Com as informações disponíveis até agora sobre os planos, a reação dos analistas tem sido positiva. A aprovação do negócio pelo Conselho Administrativo de Defesa econômica (Cade) não é visto como um risco real, já que, na leitura deles, serão precisos somente alguns ajustes regionais em localidades em que as duas companhias atuam com presença forte.
Para o Bradesco BBI, o acordo é positivo para as duas empresas e os ganhos de sinergia entre as duas empresas envolve a diluição das despesas administrativa — o que melhora a alavancagem operacional —, a criação de um plano de saúde de cobertura nacional e uma oferta de produtos mais diversificada.
Os analistas Fred Mendes, Gustavo Tiseo e Lucca Brendim acreditam que o valuation, utilizado o múltiplo que relaciona preço da ações e o lucro da empresa, pode variar de 40 a 45 vezes, mas ainda é preciso mais informações para detalhar melhor.

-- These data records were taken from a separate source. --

Definition receive_buffer (size timeout_ms : Z) : StatusM (SocketConnection * W) Buffer :=
  fun s => run_fueled (receive_buffer_loop (Z.to_nat size) timeout_ms size [] s) s.

Definition ReceiveBuffer (size timeout_ms : Z) :=
  with_conn (receive_buffer size timeout_ms).

Definition SendBuffer (buffer : Buffer) := with_conn (Send buffer).

Definition close_conn : StatusM (SocketConnection * W) unit :=
  fun s => (Value tt, Close s).

(** The parsed header: type and payload length. *)
Definition parse_header (header_buffer : Buffer) : Z * Z :=
  let net_type := le_combine (bytes_at header_buffer 0 4) in
  let net_length := le_combine (bytes_at header_buffer 4 4) in
  (ntohl net_type, ntohl net_length).

Definition receive_socket_message (timeout_ms : Z)
  : StatusM (SocketConnection * W) Message :=
  let* header_buffer := receive_buffer kHeaderSize timeout_ms in
  let '(type, payload_length) := parse_header header_buffer in
  if kMaxPayloadSize <? payload_length then
    do* close_conn in
    fail_with (InvalidArgumentError ("Payload size " +:+ pretty payload_length
                                     +:+ " exceeds limit."))
  else
    let* payload_buffer := receive_buffer payload_length timeout_ms in
    match make_message type with
    | None =>
        do* close_conn in
        fail_with (InvalidArgumentError ("Unknown message type: " +:+ pretty type))
    | Some message =>
        let '(status, message) := msg_deserialize message payload_buffer in
        if negb (status_ok status) then
          do* close_conn in fail_with status
        else ret message
    end.

Definition ReceiveSocketMessage (timeout_ms : Z) := with_conn (receive_socket_message timeout_ms).

Definition header_bytes (type payload_size : Z) : Buffer :=
  let net_type := htonl type in
  let net_payload_length := htonl (wrap 32 payload_size) in
  le_split 4 net_type ++ le_split 4 net_payload_length.

Definition send_socket_message (message : Message) : StatusM (SocketConnection * W) unit :=
  let '(status, payload_buffer) := msg_serialize message [] in
  if negb (status_ok status) then fail_with status
  else if kMaxPayloadSize <? size payload_buffer then
    fail_with (InvalidArgumentError "Serialized payload size exceeds limit.")
  else
    do* Send (header_bytes (MessageType_to_Z (GetMessageType message)) (size payload_buffer)) in
    do* Send payload_buffer in
    ret tt.

Definition SendSocketMessage (message : Message) := with_conn (send_socket_message message).

(** ** Facts that hold for every kernel *)

Lemma recv_loop_length fuel t left got s l s' :
  recv_loop fuel t left got s = Some (Value l, s') ->
  left <= Z.of_nat (length l) - Z.of_nat (length got).
Proof.
  revert left got s. induction fuel as [|fuel IH]; intros left got [c w] Hr; simpl in Hr;
    destruct (Z.leb_spec left 0); simplify_eq; try lia.
  destruct (sys_poll (m_socket c) t w) as [[| |[]] w1]; simplify_eq.
  destruct (sys_recv (m_socket c) left w1) as [[[]|[|b k]] w2]; simplify_eq.
  apply IH in Hr. rewrite length_app in Hr. lia.
Qed.

(** [Recv] fills the buffer, so that one call is enough. *)
Lemma Recv_length n t s l s' :
  Recv n t s = (Value l, s') -> n <= Z.of_nat (length l).
Proof.
  destruct s as [c w]. intros HR. pose proof HR as HR'. unfold Recv in HR'.
  destruct (negb (IsOpen c) || m_is_listening c) eqn:E; [done|].
  apply orb_false_iff in E as [Ho Hl]. apply negb_false_iff in Ho.
  destruct (Z.eqb_spec n 0) as [->|Hn0]; [simplify_eq; simpl; lia|].
  destruct (Z.leb_spec n 0) as [Hle|Hpos]; [lia|].
  assert (recv_loop (Z.to_nat n) t n [] (c, w) = Some (Value l, s')) as Hloop
    by (rewrite Recv_loop_eq by (done || lia); by rewrite HR).
  apply recv_loop_length in Hloop. simpl in Hloop. lia.
Qed.

Lemma receive_buffer_0 t s : receive_buffer 0 t s = (Value [], s).
Proof. done. Qed.

Lemma receive_buffer_Recv n t s :
  0 < n -> receive_buffer n t s = Recv n t s.
Proof.
  intros Hn. unfold receive_buffer. destruct (Z.to_nat n) as [|k] eqn:Hk; [lia|]. simpl.
  destruct (Z.leb_spec n 0); [lia|].
  destruct (Recv n t s) as [[l|e] s'] eqn:E; [|done].
  apply Recv_length in E.
  destruct k; simpl; destruct (Z.leb_spec (n - Z.of_nat (length l)) 0); try lia; done.
Qed.

Lemma close_closed_conn (s : SocketConnection * W) e :
  (do* close_conn in fail_with (A := Message) e) s = (Error e, Close s).
Proof. done. Qed.

(** ** Successful calls keep the connection *)

Lemma receive_buffer_keeps n t : keeps (receive_buffer n t).
Proof.
  destruct (Z.leb_spec n 0) as [Hn|Hn].
  - intros c w l s'. unfold receive_buffer. destruct (Z.to_nat n) as [|k] eqn:Hk; [|lia].
    simpl. destruct (Z.leb_spec n 0); [|lia]. by intros [= <- <-].
  - intros c w l s'. rewrite receive_buffer_Recv by done. apply Recv_keeps.
Qed.

Lemma receive_socket_message_keeps t : keeps (receive_socket_message t).
Proof.
  apply keeps_bind; [apply receive_buffer_keeps|]. intros hdr.
  destruct (parse_header hdr) as [ty len].
  destruct (kMaxPayloadSize <? len); [apply keeps_bind_fail|].
  apply keeps_bind; [apply receive_buffer_keeps|]. intros pl.
  destruct (make_message ty) as [blank|]; [|apply keeps_bind_fail].
  destruct (msg_deserialize blank pl) as [st msg].
  destruct (negb (status_ok st)); [apply keeps_bind_fail|apply keeps_ret].
Qed.

Lemma send_socket_message_keeps msg : keeps (send_socket_message msg).
Proof.
  unfold send_socket_message. destruct (msg_serialize msg []) as [st pl].
  destruct (negb (status_ok st)); [apply keeps_fail|].
  destruct (kMaxPayloadSize <? size pl); [apply keeps_fail|].
  repeat (apply keeps_bind; [apply Send_keeps|intros _]). apply keeps_ret.
Qed.
End Framing.

(** ** Frames *)

(** What [SendSocketMessage] puts on the stream for a message. *)
Definition payload (message : Message) : Buffer := snd (msg_serialize message []).
Definition frame (message : Message) : Buffer :=
  header_bytes (MessageType_to_Z (GetMessageType message)) (size (payload message))
    ++ payload message.

(** A message that [SendSocketMessage] does not refuse. *)
Definition sendable (message : Message) : Prop :=
  msg_wf message /\ size (payload message) <= kMaxPayloadSize.

Lemma MessageType_range t : in_width 32 (MessageType_to_Z t).
Proof. by destruct t. Qed.

Lemma header_length type n : length (header_bytes type n) = 8%nat.
Proof. unfold header_bytes. by rewrite length_app, !length_le_split. Qed.

Lemma bytes_at_app_l (b1 b2 : Buffer) n :
  size b1 = n -> bytes_at (b1 ++ b2) 0 n = b1.
Proof. intros <-. exact (bytes_at_middle [] b1 b2). Qed.

Lemma word_back v : in_width 32 v -> ntohl (le_combine (le_split 4 (htonl v))) = v.
Proof.
  intros Hv. rewrite LittleEndianList.le_combine_split.
  change (2 ^ (Z.of_nat 4 * 8)) with (2 ^ 32).
  rewrite Z.mod_small by apply htonl_range. by apply rev_involutive_swap.
Qed.

Lemma parse_header_bytes type n :
  in_width 32 type -> in_width 32 n -> parse_header (header_bytes type n) = (type, n).
Proof.
  intros Ht Hn. unfold parse_header, header_bytes. rewrite (wrap_small 32 n Hn).
  assert (forall v, size (le_split 4 v) = 4) as Hs by (intros; unfold size; by rewrite length_le_split).
  rewrite (bytes_at_app_l (le_split 4 (htonl type))) by apply Hs.
  rewrite <- (Hs (htonl type)) at 1.
  rewrite <- (app_nil_r (le_split 4 (htonl n))).
  rewrite (bytes_at_middle_n (le_split 4 (htonl type)) (le_split 4 (htonl n)) [] 4) by apply Hs.
  by rewrite !word_back.
Qed.

Section Delivery.
Context {W : Type} `{FileApi W} `{StreamLaws W}.
Implicit Types (c : SocketConnection) (w : W).

Lemma receive_buffer_ok n t c w l s' :
  receive_buffer n t (c, w) = (Value l, s') -> 0 <= n ->
  fst s' = c /\ outgoing (m_socket c) (snd s') = outgoing (m_socket c) w /\
  Z.of_nat (length l) = n /\
  incoming (m_socket c) w = l ++ incoming (m_socket c) (snd s').
Proof.
  intros HR Hn. destruct (Z.eq_dec n 0) as [->|Hn0].
  - rewrite receive_buffer_0 in HR. by simplify_eq.
  - rewrite receive_buffer_Recv in HR by lia. by eapply Recv_ok.
Qed.

Lemma send_socket_message_ok msg c w r s' :
  send_socket_message msg (c, w) = (Value r, s') ->
  fst s' = c /\
  outgoing (m_socket c) (snd s') = outgoing (m_socket c) w ++ frame msg /\
  incoming (m_socket c) (snd s') = incoming (m_socket c) w.
Proof.
  unfold send_socket_message, frame, payload.
  pose proof (msg_serialize_ok msg) as Hok.
  destruct (msg_serialize msg []) as [st pl] eqn:E. cbn [fst snd] in *. subst st. simpl.
  destruct (kMaxPayloadSize <? size pl); [done|]. intros Hs.
  apply bind_value_inv in Hs as ([] & [c1 w1] & HA & Hs).
  apply bind_value_inv in Hs as ([] & [c2 w2] & HB & Hs).
  unfold ret in Hs. simplify_eq.
  apply Send_ok in HA as (Hc1 & Ho1 & Hi1). cbn [fst snd] in *. subst c1.
  apply Send_ok in HB as (Hc2 & Ho2 & Hi2). cbn [fst snd] in *. subst c2.
  rewrite Ho2, Ho1, <- app_assoc. by rewrite Hi2, Hi1.
Qed.

Lemma prefix_eq_length (a b x y : Buffer) :
  a ++ x = b ++ y -> length a = length b -> a = b /\ x = y.
Proof. intros E L. by apply app_inj_1. Qed.

(** Receiving from a stream that starts with a frame: if anything comes out,
    it is the framed message, and exactly the frame is consumed. *)
Lemma receive_frame msg rest t c w r s' :
  sendable msg -> incoming (m_socket c) w = frame msg ++ rest ->
  receive_socket_message t (c, w) = (Value r, s') ->
  r = msg /\ fst s' = c /\ incoming (m_socket c) (snd s') = rest /\
  outgoing (m_socket c) (snd s') = outgoing (m_socket c) w.
Proof.
  intros [Hwf Hmax] Hin. unfold receive_socket_message. intros Hr.
  apply bind_value_inv in Hr as (hdr & [c1 w1] & HA & Hr).
  apply receive_buffer_ok in HA as (Hc1 & Ho1 & Hlen1 & Hi1); [|done]. cbn [fst snd] in *. subst c1.
  rewrite Hin in Hi1. unfold frame in Hi1. rewrite <- app_assoc in Hi1.
  apply prefix_eq_length in Hi1 as [Hhdr Hi1]; [|rewrite header_length; unfold kHeaderSize in Hlen1; lia].
  subst hdr. pose proof (size_nonneg (payload msg)) as Hnn.
  assert (in_width 32 (size (payload msg))) as Hsz
    by (unfold in_width, kMaxPayloadSize in *; lia).
  rewrite parse_header_bytes in Hr by (assumption || apply MessageType_range).
  destruct (Z.ltb_spec kMaxPayloadSize (size (payload msg))) as [|_]; [lia|].
  apply bind_value_inv in Hr as (pl & [c2 w2] & HB & Hr).
  apply receive_buffer_ok in HB as (Hc2 & Ho2 & Hlen2 & Hi2); [|done]. cbn [fst snd] in *. subst c2.
  rewrite <- Hi1 in Hi2.
  apply prefix_eq_length in Hi2 as [Hpl Hi2]; [|unfold size in Hlen2; lia]. subst pl.
  destruct (make_message_of_type (GetMessageType msg)) as (blank & Hb & Ht).
  rewrite Hb in Hr. unfold payload in Hr.
  rewrite msg_deserialize_serialize in Hr by done. simpl in Hr.
  unfold ret in Hr. simplify_eq. simpl. by rewrite Ho2, Ho1.
Qed.
End Delivery.

Section DeliveryLive.
Context {W : Type} `{FileApi W} `{LiveStream W}.
Implicit Types (c : SocketConnection) (w : W).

Já o Morlan Stanley diz que essa possível fusão elimina um dos riscos que estavam no radar das duas empresas: a concorrência direta em alguns territórios, como Belo Horizonte (MG) e Joinville, onde não precisarão brigar pelos bons ativos regionais e já existem players maiores que concentram a maior parte do mercado.
A estimativa dos analistas Javier Martinez de Olcoz Cerdan, Caio S. Moscardini e Daniela Santoro é que essas empresas sejam "complementares", concentrando 19% do mercado de operadoras até o fim de 2021, um número que não coloca em risco a aprovação do negócio pela ANS.
O Credit Suisse também fez algumas projeções para o que seria a nova empresa criada pela fusão. Segundo o analista Mauricio Cepeda, a sinergia entre as duas companhias tem o potencial de cortar as despesas operacionais (G&A) em cerca de R$ 500 milhões. Com menos competição por novos ativos, as novas aquisições podem ter um custo 20% menor.
Ainda segundo o banco suíço, com uma cobertura nacional, a venda de planos empresariais pode ficar 2% acima das projeções atuais. A fusão das companhias também traria um melhor tíquete médio para os planos oferecidos, melhorando a sinistralidade.